Dominican Republic, Sri Lanka, Togo, Vanuatu

By JoAnna Haugen on Friday, June 4th, 2010

DOMINICAN REPUBLIC

Danielle Nierenberg (96-98) is currently traveling through Africa studying innovations that are helping to alleviate hunger and poverty as co-project director for World Watch Institute’s Nourishing the Planet project. An expert on livestock and sustainability, Nierenberg’s work has been widely published in the United States and across Africa. She is also documenting her work through the non-profit organization BorderJumpers, which she co-founded with her partner Bernard Pollack. As Nierenberg and Pollack visit nearly every country in Africa, they are meeting with farmers, community organizers, labor activities, unions, NGOs, funding and donor communities, and local press to document stories of hope.

SRI LANKA

Angela Meyer O’Connor (92-94) was recently inducted into the Twentynine Palms High School Hall of Fame. She graduated from the school in 1987 and has since become vice president of domestic markets at the New York Federal Reserve Bank.

TOGO

Bryn Mawr College Ph.D. candidate Kyra Turner-Zogbekor (01-03) has been awarded a Fulbright Research Grant to study how adult education benefits women in Ghana, their families and their communities. She will be collaborating with the University of Ghana’s Center for Gender Studies and Advocacy and its Institute of Continuing and Distance Education on her research. Turner-Zogbekor has a bachelor’s degree in sociology from Hampton University and a master’s degree in social work from the University of Pennsylvania. After serving in the Peace Corps, she worked as a foster care social worker for Casey Family Services in Connecticut for two-and-a-half years. In 2006, Turner-Zogbekor moved to Philadelphia to work as the manager of community-based services development for the city of Philadelphia’s Department of Behavioral Health and Mental Retardation Services.

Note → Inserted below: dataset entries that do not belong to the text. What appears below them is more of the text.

(* ===== verification/WorkersFacts.v ===== *)
(** * Facts on the threads of a scheduler

    However the threads of a scheduler interleave, no task is lost or run twice,
    each thread takes its tasks in the order they were scheduled, and a thread
    leaves only when everything scheduled has been run. *)

From S2P Require Export Workers SchedulerFacts.

(** ** What a thread owns, and what its steps leave to the others *)
Section owned.
Context {W : Type}.
Implicit Types (P : process W) (tid : Z) (p q sf idle : fiber_ptr) (b : Fiber W).

Definition owned tid P q : Prop :=
  (local_of tid P).(l_scheduler_fiber) = Some q ∨ (local_of tid P).(l_idle_fiber) = Some q ∨
  ∃ l, (local_of tid P).(l_pool) = Some l ∧ q ∈ l.(m_allFibers).

(** A step of thread [tid] from [P] to [P']: the fibers and the variables of the
    other threads stay, and what the thread comes to own is new. *)
Record framed tid P P' : Prop := {
  fr_length : length P.(heap) ≤ length P'.(heap);
  fr_heap q : q < length P.(heap) -> ¬ owned tid P q -> P'.(heap) !! q = P.(heap) !! q;
  fr_locals tid' : tid' ≠ tid -> local_of tid' P' = local_of tid' P;
  fr_owned q : owned tid P' q -> owned tid P q ∨ length P.(heap) ≤ q
}.

Lemma framed_same tid P P' :
  P'.(heap) = P.(heap) -> (∀ tid', local_of tid' P' = local_of tid' P) -> framed tid P P'.
Proof. intros Hh Hl. split; rewrite ?Hh; try done. intros q. unfold owned. rewrite Hl. by left. Qed.

Lemma framed_trans tid P P' P'' : framed tid P P' -> framed tid P' P'' -> framed tid P P''.
Proof.
  intros [L1 H1 V1 O1] [L2 H2 V2 O2]. split.
  - lia.
  - intros q Hq Hno. rewrite H2, H1; [done..|lia|]. intros Ho%O1. destruct Ho; [done|lia].
  - intros tid' Hne. by rewrite V2, V1.
  - intros q [Ho|Ho]%O2; [by apply O1|right; lia].
Qed.

(** The fiber of the idle loop: not started, waiting in its loop, or ended. *)
Definition idle_fiber_ok b : Prop :=
  pool_fiber b ∧ (ready_fiber (Some IdleFn) b ∨ b.(m_state) = READY ∧ b.(m_ctx) = InIdle ∨ b.(m_state) = TERM).

(** A thread inside [run], with the fiber it switches back to and its idle
    fiber. *)
Record in_run tid sf idle P : Prop := {
  ir_sf : (local_of tid P).(l_scheduler_fiber) = Some sf;
  ir_idle : (local_of tid P).(l_idle_fiber) = Some idle;
  ir_ne : idle ≠ sf;
  ir_sf_in : is_Some (P.(heap) !! sf);
  ir_idle_fiber : ∃ b, P.(heap) !! idle = Some b ∧ idle_fiber_ok b;
  ir_pool l : (local_of tid P).(l_pool) = Some l -> pool_ok P.(heap) l ∧ ∀ p, p ∈ l.(m_allFibers) -> p ≠ sf ∧ p ≠ idle
}.

(** Its pool has a fiber to give. *)
Definition stocked tid P : Prop := ∀ l, (local_of tid P).(l_pool) = Some l -> l.(m_idleFibers) ≠ [].

(** It holds fiber [p] of its pool [l], which satisfies [Q]. *)
Record holds tid sf idle l p (Q : Fiber W -> Prop) P : Prop := {
  ho_run : in_run tid sf idle P;
  ho_pool : (local_of tid P).(l_pool) = Some l;
  ho_in : p ∈ l.(m_allFibers);
  ho_out : p ∉ l.(m_idleFibers);
  ho_fiber : ∃ b, P.(heap) !! p = Some b ∧ Q b
}.

Lemma in_run_owned tid sf idle P q : in_run tid sf idle P -> owned tid P q -> q < length P.(heap).
Proof.
  intros [Hsf Hidle _ [? Hs] (b & Hb & _) Hpool]. unfold owned. rewrite Hsf, Hidle. intros [[= <-]|[[= <-]|(l & Hl & Hq)]].
  - by eapply lookup_lt_Some.
  - by eapply lookup_lt_Some.
  - destruct (Hpool l Hl) as [Hok _]. destruct (all_pool_fibers _ _ Hok q Hq) as (? & ? & _). by eapply lookup_lt_Some.
Qed.

Lemma owned_local tid P P' q : local_of tid P' = local_of tid P -> owned tid P' q <-> owned tid P q.
Proof. intros Hl. unfold owned. by rewrite Hl. Qed.

(** The step of another thread. *)
Lemma in_run_framed tid tid' sf idle P P' :
  tid' ≠ tid -> in_run tid' sf idle P -> framed tid P P' -> (∀ q, owned tid' P q -> ¬ owned tid P q) ->
  in_run tid' sf idle P'.
Proof.
  intros Hne Hr [_ Hh Hv _] Hd. pose proof (Hv tid' Hne) as Hl.
  assert (∀ q, owned tid' P q -> P'.(heap) !! q = P.(heap) !! q) as Hsame
    by (intros q Hq; apply Hh; [by eapply in_run_owned|by apply Hd]).
  destruct Hr as [Hsf Hidle Hne' Hs Hb Hpool]. split; rewrite ?Hl; try done.
  - rewrite Hsame; [done|]. left. by rewrite Hsf.
  - rewrite Hsame; [done|]. right. left. by rewrite Hidle.
  - intros l Hpl. destruct (Hpool l Hpl) as [Hok Hother]. split; [|done].
    assert (∀ p, p ∈ l.(m_allFibers) -> P'.(heap) !! p = P.(heap) !! p) as Hall
      by (intros p Hp; apply Hsame; right; right; by exists l).
    eapply pool_ok_heap; [exact Hok| |].
    + intros p Hp. by apply Hall, (idle_in_all _ _ Hok).
    + intros p b Hp Hpb. rewrite Hall by done. by apply (all_pool_fibers _ _ Hok).
Qed.

End owned.

(** The laws of a class whose idle threads can wait: in a quiet state the body of
    [idle] returns and leaves the scheduler alone. *)
Class IdleLaws (W R : Type) {HR : SchedulerClass W R} {HL : SchedulerLaws W R} := {
  idle_law tid (r : R) : quiet r -> returns (idle_body (W := W) tid) r (λ _ (r' : R), base (W := W) r' = base r ∧ quiet r')
}.

(** ** The variables of the other threads *)
Section locals.
Context {W : Type}.
Implicit Types (P : process W) (tid : Z).

Lemma local_of_set_ne tid tid' l P : tid' ≠ tid -> local_of tid' (set_locals tid l P) = local_of tid' P.
Proof. intros Hne. unfold local_of, set_locals. cbn. by rewrite lookup_insert_ne. Qed.

Lemma local_of_put_env_ne tid tid' e P : tid' ≠ tid -> local_of tid' (put_env tid e P) = local_of tid' P.
Proof. intros Hne. unfold local_of at 1, put_env. cbn. by rewrite lookup_insert_ne. Qed.

Lemma local_of_put_pool_ne tid tid' s P : tid' ≠ tid -> local_of tid' (put_pool tid s P) = local_of tid' P.
Proof. intros Hne. unfold put_pool. by rewrite local_of_set_ne, local_of_put_env_ne. Qed.

End locals.

(** ** Running a task on a thread *)
Section task.
Context {W R : Type} {HR : SchedulerClass W R} {HL : SchedulerLaws W R}.
Context (tid : Z) (sf idle : fiber_ptr).
Implicit Types (P : process W) (r : R) (cb : callback W) (t : ScheduleTask W) (p q : fiber_ptr) (b : Fiber W).

(** The effect of [acquire] on the pool [l0] with the fibers of [P]. *)
Lemma acquire_step cb s p0 l0 :
  pool_ok s.(penv).(fibers) s.(ppool) -> s.(ppool).(m_idleFibers) = p0 :: l0 ->
  returns (acquire cb) s (λ p s', acquired cb s p s' ∧ s'.(ppool).(m_allFibers) = s.(ppool).(m_allFibers)).
Proof.
  intros Hok Heq. eapply returns_mono; [by eapply acquire_head_spec|]. intros p s' (-> & Hl & Ha). by rewrite Hl.
Qed.

Lemma runs_take_fiber cb r :
  in_run tid sf idle (base r) -> stocked tid (base r) ->
  runs (on_local_pool tid (acquire cb)) r (λ p P, ∃ l, holds tid sf idle l p (ready_fiber (Some (UserCb cb))) P ∧
    framed tid (base r) P ∧ P.(heap) !! idle = (base r).(heap) !! idle ∧ P.(sch) = (base r).(sch) ∧ P.(world) = (base r).(world)).
Proof.
  intros Hr Hstk. pose proof Hr as [Hsf Hidle Hne Hs Hb Hpool].
  (* from a pool that is there, made or not *)
  assert (∀ s0, s0.(penv).(t_scheduler_fiber) = Some sf ->
    length (base r).(heap) ≤ length s0.(penv).(fibers) ->
    (∀ q, q < length (base r).(heap) -> s0.(penv).(fibers) !! q = (base r).(heap) !! q) ->
    pool_ok s0.(penv).(fibers) s0.(ppool) -> s0.(ppool).(m_idleFibers) ≠ [] ->
    (∀ q, q ∈ s0.(ppool).(m_allFibers) -> q ≠ sf ∧ q ≠ idle ∧ (owned tid (base r) q ∨ length (base r).(heap) ≤ q)) ->
    returns (acquire cb) s0 (λ p s, let P := put_pool tid s (base r) in
      holds tid sf idle s.(ppool) p (ready_fiber (Some (UserCb cb))) P ∧ framed tid (base r) P ∧
      P.(heap) !! idle = (base r).(heap) !! idle)) as Hacq.
  { intros s0 Hts Hlen Hold Hok Hi Hall. destruct (m_idleFibers (ppool s0)) as [|p0 l0] eqn:Heq; [done|].
    eapply returns_mono; [by eapply acquire_step|].
    intros p s ((Hok' & Hp & Hni & Hbp & Hsame & _ & _ & Hts') & Ha). rewrite Ha in Hp.
    destruct (Hall p Hp) as (Hpsf & Hpi & Hpo).
    assert (∀ q, q < length (base r).(heap) -> q ≠ p -> s.(penv).(fibers) !! q = (base r).(heap) !! q) as Hkeep.
    { intros q Hq Hqp. rewrite Hsame; [by apply Hold|done|lia]. }
    assert (sf < length (base r).(heap)) by (destruct Hs as [? ?]; by eapply lookup_lt_Some).
    destruct Hb as (bi & Hbi & Hiok). assert (idle < length (base r).(heap)) by by eapply lookup_lt_Some.
    split; [|split; [|by apply Hkeep; [|congruence]]].
    - split; try done.
      + split; rewrite ?local_of_put_pool; cbn [l_scheduler_fiber l_idle_fiber l_pool heap put_pool set_locals put_env]; try done.
        * by rewrite Hts'.
        * by rewrite Hkeep by congruence.
        * exists bi. by rewrite Hkeep by congruence.
        * intros l [= <-]. split; [done|]. rewrite Ha. intros q Hq. by destruct (Hall q Hq) as (? & ? & _).
      + by rewrite local_of_put_pool.
      + by rewrite Ha.
    - split; cbn [heap put_pool set_locals put_env].
      + destruct (decide (length (heap (base r)) ≤ length (fibers (penv s)))) as [|Hlt]; [done|].
        destruct (lookup_lt_is_Some_2 (heap (base r)) (length (fibers (penv s)))) as [y Hy]; [lia|].
        destruct Hbp as (bp & Hbp & _). apply lookup_lt_Some in Hbp.
        rewrite <-Hkeep in Hy by lia. apply lookup_lt_Some in Hy. lia.
      + intros q Hq Hno. apply Hkeep; [done|]. intros ->. destruct Hpo; [done|lia].
      + intros tid' Hne'. by apply local_of_put_pool_ne.
      + intros q. unfold owned at 1. rewrite local_of_put_pool. cbn [l_scheduler_fiber l_idle_fiber l_pool].
        rewrite Hts', Hts. intros [Hq|[Hq|(l & [= <-] & Hq)]].
        * left. left. congruence.
        * left. right. by left.
        * rewrite Ha in Hq. by destruct (Hall q Hq) as (_ & _ & ?). }
  apply runs_base. destruct (l_pool (local_of tid (base r))) as [l|] eqn:Hl.
  - eapply returns_ext; [by rewrite Hl|]. apply returns_zoom. destruct (Hpool l eq_refl) as [Hok Hother].
    eapply returns_mono; [apply Hacq|]; try done; [by apply Hstk| |].
    + intros q Hq. destruct (Hother q Hq). split_and!; try done. left. right. right. by exists l.
    + intros p s (Hh & Hf & Hk). exists s.(ppool). by split_and!.
  - eapply returns_ext; [by rewrite Hl|]. apply returns_zoom, returns_bind.
    eapply returns_mono; [apply new_FiberPool_ok|].
    intros [] s0 (Hok0 & (new & Hnew & _) & Hpl & Ht & Htt & Hts).
    eapply returns_mono; [apply Hacq|].
    + by rewrite Hts.
    + rewrite Hnew, length_app. cbn. lia.
    + intros q Hq. rewrite Hnew. by apply lookup_app_l.
    + done.
    + by rewrite Hpl.
    + rewrite Hpl. cbn [m_allFibers]. intros q [Hq _]%elem_of_seq. cbn in Hq.
      destruct Hs as [? ?%lookup_lt_Some], Hb as (? & ?%lookup_lt_Some & _). split_and!; [lia..|by right].
    + intros p s (Hh & Hf & Hk). exists s.(ppool). by split_and!.
Qed.

(** A switch to fiber [p] and back writes its record and that of [sf]. *)
Record switched p (b' : Fiber W) P P' : Prop := {
  sw_others q : q ≠ p -> q ≠ sf -> P'.(heap) !! q = P.(heap) !! q;
  sw_sf : is_Some (P'.(heap) !! sf);
  sw_p : P'.(heap) !! p = Some b';
  sw_length : length P'.(heap) = length P.(heap);
  sw_l_sf : (local_of tid P').(l_scheduler_fiber) = Some sf;
  sw_l_idle : (local_of tid P').(l_idle_fiber) = (local_of tid P).(l_idle_fiber);
  sw_l_pool : (local_of tid P').(l_pool) = (local_of tid P).(l_pool);
  sw_locals tid' : tid' ≠ tid -> local_of tid' P' = local_of tid' P
}.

While working full-time, she is enrolled in the doctoral program at the Graduate School of Social Work and Social Research at Bryn Mawr College.

VANUATU

Biology and zoology teacher Aaron Reedy (01-04) was recently awarded with a Golden Apple Award, an honor given to some of the best teachers in Chicago and neighboring suburbs. Reedy is the first teacher at Thomas Kelly High School in Chicago to win the award. He was selected from a pool of 562 nominees; he will receive a tuition-free sabbatical at Northwestern University and a cash prize.